1. Hydraulische Widerstandssteuerung für einen Verdrängerraum mit einem hydraulischen Brückenhalbglied vom Typ A (veränderlicher Eingangs- und veränderlicher Ausgangswiderstand); Nutzung der beiden Steuerkanten eines stetig verstellbaren 3/2-Wege-Ventils mit negativer Überdeckung. Zusammen mit einem Differentialzylinder dessen Ringfläche mit dem Betriebsdruck beaufschlagt wird (Ersatzschaltung für hydraulisches Brückenstellglied D), ermöglicht die Zweikantensteuerung die Steuerung von Bewegungen. Beispiel ist das Kopiersystem in (Bild Z 15). Die max. nutzbare Zylinderkraft entspricht jedoch nur der Stangenfläche.
Die Zweikantensteuerung bringt in dieser Form fertigungstechnisch Vereinfachungen gegenüber der Vierkantensteuerung, da nur zwei Steuerkanten aufeinander angepasst werden müssen. Sie erreicht allerdings nicht die Kraftverstärkung und Genauigkeit wie die Vierkantensteuerung.
2. Hydraulische Widerstandssteuerung für einen Aktuator mit zwei Verdrängerräumen durch zwei hydraulische Brückenhalbglieder, bei denen jeweils nur ein Widerstand steuerbar ist (Kombinationen der Brückenhalbglieder Typ B + C).

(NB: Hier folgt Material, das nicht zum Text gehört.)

(* ===== verification/Plates.v ===== *)
(** * Plates: vehicle plates at the gate

    [gate/plates.py], the plate parts of [gate/enrollment.py] and [gate/review.py], and
    [match_plate] of [gate/matching.py]: a resident claims a plate, a manager approves it,
    and a building has at most one approved holder of a plate. *)

From S2P Require Import Prelude Table PyStr Schema Store Accounts Gate.
Open Scope Z_scope.

(** ** Normalization *)

Definition MIN_LENGTH : Z := 5.
Definition MAX_LENGTH : Z := 12.
(** [[A-Z0-9]] *)
Definition plate_char (c : ascii) : bool := is_upper c || is_digit c.

Section Plates.
(** [unicodedata.normalize("NFKD", s).upper()], from the Unicode tables. *)
Context (fold_nfkd : string -> string).

Definition normalize_plate (raw : option string) : result string :=
  let normalized := sfilter plate_char (fold_nfkd (default "" raw)) in
  if negb ((MIN_LENGTH <=? slen normalized) && (slen normalized <=? MAX_LENGTH))
  then Err PlateFormatError else Ok normalized.

(** ** Constraints *)

(** The widths, [gate_plate_once_per_occupancy] and [gate_approved_plate_once_per_building],
    for the row written as [k]. *)
Definition same_claim (r : plate_row) (o : obj plate_row) : bool :=
  (o~>vp_occupancy ==? vp_occupancy r) && (o~>vp_plate ==? vp_plate r).
Definition holds (building : Z) (plate : string) (o : obj plate_row) : bool :=
  (o~>vp_building ==? building) && (o~>vp_plate ==? plate) && (o~>vp_status ==? RvApproved).
Definition check_plate (k : Z) (r : plate_row) : DB unit :=
  require ((py_len (vp_plate r) <=? 12) && (py_len (vp_review_note r) <=? 255))
    (DatabaseError "value too long") ;;
  claimed ← query_exists plates (fun o => same_claim r o && negb (pk o ==? k));
  require (negb claimed) (IntegrityError "gate_plate_once_per_occupancy") ;;
  held ← query_exists plates (fun o => holds (vp_building r) (vp_plate r) o && negb (pk o ==? k));
  require (negb ((vp_status r ==? RvApproved) && held)) (IntegrityError "gate_approved_plate_once_per_building").

(** ** Claiming *)

Definition resubmitted_plate (now : Z) (r : plate_row) : plate_row :=
  r <| vp_status := RvPending |> <| vp_reviewed_by := None |> <| vp_reviewed_at := None |>
    <| vp_review_note := "" |> <| vp_submitted_at := now |>.

Definition submit_plate (occupancy : obj occupancy_row) (raw_plate : option string) : DB (obj plate_row) :=
  plate ← of_result (normalize_plate raw_plate);
  unit_ ← get_row units "Unit" occupancy~>oc_unit;
  let building := unit_~>un_building in
  taken ← query_exists plates (fun o => holds building plate o && negb (o~>vp_occupancy ==? pk occupancy));
  require (negb taken) PlateAlreadyRegistered ;;
  now ← timezone_now;
  found ← query_first plates (fun o => (o~>vp_occupancy ==? pk occupancy) && (o~>vp_plate ==? plate));
  match found with
  | None =>
    let row := Plate (pk occupancy) building plate RvPending now None None "" in
    k ← gets (fun w => next (plates w));
    check_plate k row ;;
    create plates row
  | Some o =>
    if o~>vp_status ==? RvRejected then
      let row := resubmitted_plate now (val o) in
      check_plate (pk o) row ;;
      save plates (pk o) (fun _ => row) ;;
      mret (Obj (pk o) row)
    else mret o
  end.

(** The delete cascades to the events that matched the plate. *)
Definition revoke_plate (occupancy plate_id : Z) : DB unit :=
  gone ← query plates (fun o => (o~>vp_occupancy ==? occupancy) && (pk o ==? plate_id));
  bulk_delete gate_events (fun e => existsb (fun o => e~>ge_matched_plate ==? Some (pk o)) gone) ;;
  bulk_delete plates (fun o => (o~>vp_occupancy ==? occupancy) && (pk o ==? plate_id)).

(** ** Review *)

Definition decided_plate (status : review_status) (user now : Z) (note : string) (r : plate_row) : plate_row :=
  r <| vp_status := status |> <| vp_reviewed_by := Some user |> <| vp_reviewed_at := Some now |>
    <| vp_review_note := note |>.

(** [plate] is the object the view loaded. *)
Definition approve_plate (plate : obj plate_row) (membership : obj membership_row) : DB (obj plate_row) :=
  _assert_manages membership plate~>vp_building ;;
  if plate~>vp_status ==? RvApproved then mret plate else
  held ← query_exists plates (fun o => holds plate~>vp_building plate~>vp_plate o && negb (pk o ==? pk plate));
  require (negb held) (ReviewNotPossible "Another resident already holds this plate in this building.") ;;
  now ← timezone_now;
  let row := decided_plate RvApproved membership~>mb_user now "" in
  save_fields plates (check_plate (pk plate)) (pk plate) row ;;
  mret (Obj (pk plate) (row (val plate))).

Definition reject_plate (plate : obj plate_row) (membership : obj membership_row) (note : option string) :
    DB (obj plate_row) :=
  _assert_manages membership plate~>vp_building ;;
  require (truthy (py_strip (default "" note))) (ReviewNotPossible "A rejection reason is required.") ;;
  now ← timezone_now;
  let row := decided_plate RvRejected membership~>mb_user now (py_take 255 (py_strip (default "" note))) in
  save_fields plates (check_plate (pk plate)) (pk plate) row ;;
  mret (Obj (pk plate) (row (val plate))).
Definition revoke_plate_as_manager (plate : obj plate_row) (membership : obj membership_row) :
    DB (obj plate_row) :=
  reject_plate plate membership (Some "Revoked by management.").

(** ** Matching *)

Definition active_occupancy (w : world) (occupancy : Z) : bool :=
  exists_ (fun o => (pk o ==? occupancy) && o~>oc_active) (occupancies w).
Definition match_plate (building : Z) (normalized : string) : DB (option (obj plate_row)) :=
  gets (fun w => first (fun o => holds building normalized o && active_occupancy w o~>vp_occupancy) (plates w)).

(** ** Runs *)

Inductive plate_op :=
  | Claim (occupancy : obj occupancy_row) (raw : option string)
  | Withdraw (occupancy plate_id : Z)
  | ApprovePlate (plate : obj plate_row) (membership : obj membership_row)
  | RejectPlate (plate : obj plate_row) (membership : obj membership_row) (note : option string)
  | RevokePlate (plate : obj plate_row) (membership : obj membership_row).
Definition run_plate (op : plate_op) : DB unit :=
  match op with
  | Claim o raw => _ ← submit_plate o raw; mret tt
  | Withdraw o k => revoke_plate o k
  | ApprovePlate p m => _ ← approve_plate p m; mret tt
  | RejectPlate p m note => _ ← reject_plate p m note; mret tt
  | RevokePlate p m => _ ← revoke_plate_as_manager p m; mret tt
  end.
Definition plate_run : list (Z * plate_op) -> world -> world :=
  fun ops w => foldl (fun w x => (run_plate x.2 (at_time x.1 w)).2) w ops.

(** ** The invariant *)

Definition normalized (s : string) : Prop :=
  sforall plate_char s = true /\ MIN_LENGTH <= slen s <= MAX_LENGTH.

(** Plates are normal, claimed once per occupancy, approved once per building. *)
Record plates_ok (t : table plate_row) : Prop := {
  po_keys : table_wf t;
  po_normal : forall k r, rows t !! k = Some r -> normalized (vp_plate r);
  po_claim : forall i j r s, rows t !! i = Some r -> rows t !! j = Some s ->
    vp_occupancy r = vp_occupancy s -> vp_plate r = vp_plate s -> i = j;
  po_holder : forall i j r s, rows t !! i = Some r -> rows t !! j = Some s ->
    vp_status r = RvApproved -> vp_status s = RvApproved ->
    vp_building r = vp_building s -> vp_plate r = vp_plate s -> i = j;
}.

Lemma normalize_plate_Ok raw s : normalize_plate raw = Ok s -> normalized s.
Proof.
  unfold normalize_plate, normalized. destruct (_ && _) eqn:E; [|done]. intros [= <-].
  split; [apply sforall_sfilter|]. by to_prop.
Qed.

Lemma check_plate_Ok k r w u w' : check_plate k r w = (Ok u, w') ->
  w' = w /\
  (forall j s, j <> k -> rows (plates w) !! j = Some s ->
    ~ (vp_occupancy s = vp_occupancy r /\ vp_plate s = vp_plate r)) /\
  (vp_status r = RvApproved -> forall j s, j <> k -> rows (plates w) !! j = Some s ->
    ~ (vp_status s = RvApproved /\ vp_building s = vp_building r /\ vp_plate s = vp_plate r)).
Proof.
  unfold check_plate. intros H. inv_db. split; [done|].
  match goal with H1 : negb (exists_ _ _) = true, H2 : negb (_ && exists_ _ _) = true |- _ =>
    apply negb_true_iff in H1; apply negb_true_iff in H2; rename H1 into Hc; rename H2 into Hh end.
  rewrite exists_false in Hc. split.
  - intros j s Hne Hj [E1 E2]. specialize (Hc j s Hj). unfold same_claim in Hc. cbn [pk val] in Hc.
    by rewrite E1, E2, (bool_decide_eq_false_2 (j = k)), !bool_decide_eq_true_2 in Hc by done.
  - intros Ha j s Hne Hj (E1 & E2 & E3). rewrite Ha, bool_decide_eq_true_2 in Hh by done. cbn [andb] in Hh.
    rewrite exists_false in Hh. specialize (Hh j s Hj). unfold holds in Hh. cbn [pk val] in Hh.
    by rewrite E1, E2, E3, (bool_decide_eq_false_2 (j = k)), !bool_decide_eq_true_2 in Hh by done.
Qed.

Lemma check_plate_reads k r w : (check_plate k r w).2 = w.
Proof.
  assert (keeps eq (check_plate k r) w) as H; [|by rewrite <- H]. unfold check_plate. keeps_db; done.
Qed.

(** Writing a checked row keeps the invariant. *)
Lemma plates_ok_write k r w t u w' :
  check_plate k r w = (Ok u, w') -> plates_ok (plates w) -> table_wf t -> normalized (vp_plate r) ->
  rows t = <[k := r]> (rows (plates w)) -> plates_ok t.
Proof.
  intros (_ & Hc & Hh)%check_plate_Ok [K N C H] Hwf Hn Ht. split; [done|..]; rewrite Ht.
  - intros j s. rewrite lookup_insert_Some. intros [[_ <-]|[_ Hj]]; eauto.
  - intros i j x y. rewrite !lookup_insert_Some.
    intros [[<- <-]|[Hi Hx]] [[<- <-]|[Hj Hy]] E1 E2; [done| | |by eauto].
    + by destruct (Hc j y ltac:(congruence) Hy).
    + by destruct (Hc i x ltac:(congruence) Hx).
  - intros i j x y. rewrite !lookup_insert_Some.
    intros [[<- <-]|[Hi Hx]] [[<- <-]|[Hj Hy]] A1 A2 E1 E2; [done| | |by eauto].
    + by destruct (Hh A1 j y ltac:(congruence) Hy).
    + by destruct (Hh A2 i x ltac:(congruence) Hx).
Qed.

Definition keeps_plates w w' : Prop := plates_ok (plates w) -> plates_ok (plates w').
#[local] Instance keeps_plates_preorder : PreOrder keeps_plates.
Proof. unfold keeps_plates. split; [by intros ?|]. intros ??? H1 H2 ?. auto. Qed.

Lemma save_plate_keeps k f w : (forall r, vp_plate (f r) = vp_plate r) ->
  keeps keeps_plates (save_fields plates (check_plate k) k f) w.
Proof.
  intros Hf. unfold save_fields. apply (keeps_bind keeps_plates); [keeps_db; apply _|]. intros found w1 H. inv_db.
  destruct (find k (plates w)) as [o|] eqn:E; [|apply keeps_raise; apply _]. apply find_Some in E as [_ Ho].
  pose proof (check_plate_reads k (f (val o)) w) as Hr.
  unfold keeps, mbind, M_bind. destruct (check_plate k (f (val o)) w) as [[u|e] w2] eqn:Ec; cbn in Hr; subst w2; [|by intros ?].
  intros Hok. cbn. eapply (plates_ok_write k (f (val o))); try done.
  - apply update_wf, Hok.
  - rewrite Hf. by eapply po_normal.
  - cbn. apply map_eq. intros j. rewrite lookup_alter, lookup_insert. case_decide; [subst; by rewrite Ho|done].
Qed.

Lemma assert_manages_keeps m b w : keeps keeps_plates (_assert_manages m b) w.
Proof. unfold _assert_manages. keeps_db; apply _. Qed.

(** A write of a checked row, created or saved. *)
Lemma claim_keeps k r (m : DB (obj plate_row)) w :
  normalized (vp_plate r) ->
  (plates_ok (plates w) -> table_wf (plates (m w).2) /\ rows (plates (m w).2) = <[k := r]> (rows (plates w))) ->
  keeps keeps_plates (check_plate k r ;; m) w.
Proof.
  intros Hn Hm. pose proof (check_plate_reads k r w) as Hr. unfold keeps, mbind, M_bind.
  destruct (check_plate k r w) as [[u|e] w2] eqn:Ec; cbn in Hr; subst w2; [|by intros ?].
  intros Hok. destruct (Hm Hok) as [Hwf Hrows]. by eapply plates_ok_write.
Qed.

Lemma submit_keeps o raw w : keeps keeps_plates (submit_plate o raw) w.
Proof.
  unfold submit_plate. repeat (apply (keeps_bind keeps_plates); [keeps_db; apply _|intros ? ? ?]). inv_db.
  match goal with H : normalize_plate _ = Ok _ |- _ => apply normalize_plate_Ok in H as Hn end.
  match goal with |- keeps _ (match ?f with _ => _ end) _ => destruct f as [found|] eqn:E end.
  - apply first_Some in E as [Hf HP]. to_prop. case_match; [|apply keeps_ret; apply _].
    apply claim_keeps; [cbn; congruence|]. intros Hok. unfold save, modify, mbind, M_bind, mret, M_ret. split; [apply update_wf, Hok|].
    cbn. apply map_eq. intros j. rewrite lookup_alter, lookup_insert. case_decide; [subst; by rewrite Hf|done].
  - apply (keeps_bind keeps_plates); [apply keeps_gets; apply _|intros k w1 Hk]. inv_db.
    apply claim_keeps; [done|]. intros Hok. split; [apply insert_row_wf, Hok|done].
Qed.

Lemma reject_keeps p m note w : keeps keeps_plates (reject_plate p m note) w.
Proof.
  unfold reject_plate. apply (keeps_bind keeps_plates); [apply assert_manages_keeps|intros ? ? _].
  repeat (apply (keeps_bind keeps_plates); [keeps_db; apply _|intros ? ? _]).
  apply (keeps_bind keeps_plates); [by apply save_plate_keeps|intros; apply keeps_ret; apply _].
Qed.

Lemma run_plate_keeps op w : keeps keeps_plates (run_plate op) w.
Proof.
  destruct op as [o raw|o k|p m|p m note|p m]; cbn [run_plate];
    try (apply (keeps_bind keeps_plates); [|intros; apply keeps_ret; apply _]).
  - apply submit_keeps.
  - unfold revoke_plate. repeat (apply (keeps_bind keeps_plates); [keeps_db; done|intros ? ? _]).
    unfold keeps, bulk_delete, modify. cbn - [delete_where]. intros [K N C H].
    assert (forall j r, rows (delete_where (fun o0 => (o0~>vp_occupancy ==? o) && (pk o0 ==? k)) (plates w')) !! j = Some r ->
      rows (plates w') !! j = Some r) as Hsub.
    { intros j r. rewrite lookup_delete_where. destruct (rows _ !! j); cbn; [by case_match|done]. }
    split; cbn - [delete_where]; [by apply delete_where_wf|eauto..].
  - unfold approve_plate. apply (keeps_bind keeps_plates); [apply assert_manages_keeps|intros ? ? _].
    case_match; [apply keeps_ret; apply _|].
    repeat (apply (keeps_bind keeps_plates); [keeps_db; apply _|intros ? ? _]).
    apply (keeps_bind keeps_plates); [by apply save_plate_keeps|intros; apply keeps_ret; apply _].
  - apply reject_keeps.
  - apply reject_keeps.
Qed.

(** ** Properties *)


(** A stored plate normalizes to itself. *)
Lemma normalize_plate_normal s : normalized s -> fold_nfkd s = s -> normalize_plate (Some s) = Ok s.
Proof.
  intros [Hs Hl] Hf. unfold normalize_plate. change (default "" (Some s)) with s. rewrite Hf.
  rewrite (sfilter_id plate_char s Hs).
  assert ((MIN_LENGTH <=? slen s) && (slen s <=? MAX_LENGTH) = true) as ->; [|done].
  apply andb_true_iff. rewrite !Z.leb_le. lia.
Qed.
End Plates.

(** ** Concrete runs *)

Definition demo_plates : world :=
  demo_lobby <| occupancies ::= insert_row (Occupancy 1 1 true) |>.
Definition demo_claim (occupancy : Z) (raw : string) : plate_op :=
  Claim (Obj occupancy (Occupancy 2 1 true)) (Some raw).
Definition demo_plate (k occupancy : Z) : obj plate_row :=
  Obj k (Plate occupancy 1 "51F12345" RvPending 5 None None "").
(** Two occupancies claim the plate; the manager approves the first, and tries the second. *)
Definition demo_gatehouse : world :=
  plate_run py_upper ((fun op => (5, op)) <$> [demo_claim 1 "51F-123.45"; demo_claim 2 "51f 123.45";
    ApprovePlate (demo_plate 1 1) demo_guard; ApprovePlate (demo_plate 2 2) demo_guard]) demo_plates.

Lemma demo_plates_ok : plates_ok (plates demo_plates).
Proof. split; [apply table_wf_b_true; vm_compute; reflexivity|done..]. Qed.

Eine häufige Anwendung ist die Steuerung eines Aktuators mit einem Regelventil (hydraulische Brückenschaltung). Sobald das Ventil über den Bereich der Überdeckungsverhältnisse hinaus angesteuert ist, sind nur noch die Steuerkanten P A (Zulauf) und B T (Ablauf) oder bei entgegengesetzter Bewegungsrichtung P B (Zulauf) und A T (Ablauf) aktiv. Dies kann interpretiert werden auf jeweils ein Brückenhalbglied Typ C im Zulauf und Typ B im Ablauf. Im Bereich der Nullüberdeckung liegt bei Regelventilen i. a. eine Vierkantensteuerung vor (aufgrund des Radialspiels am Steuerschieber).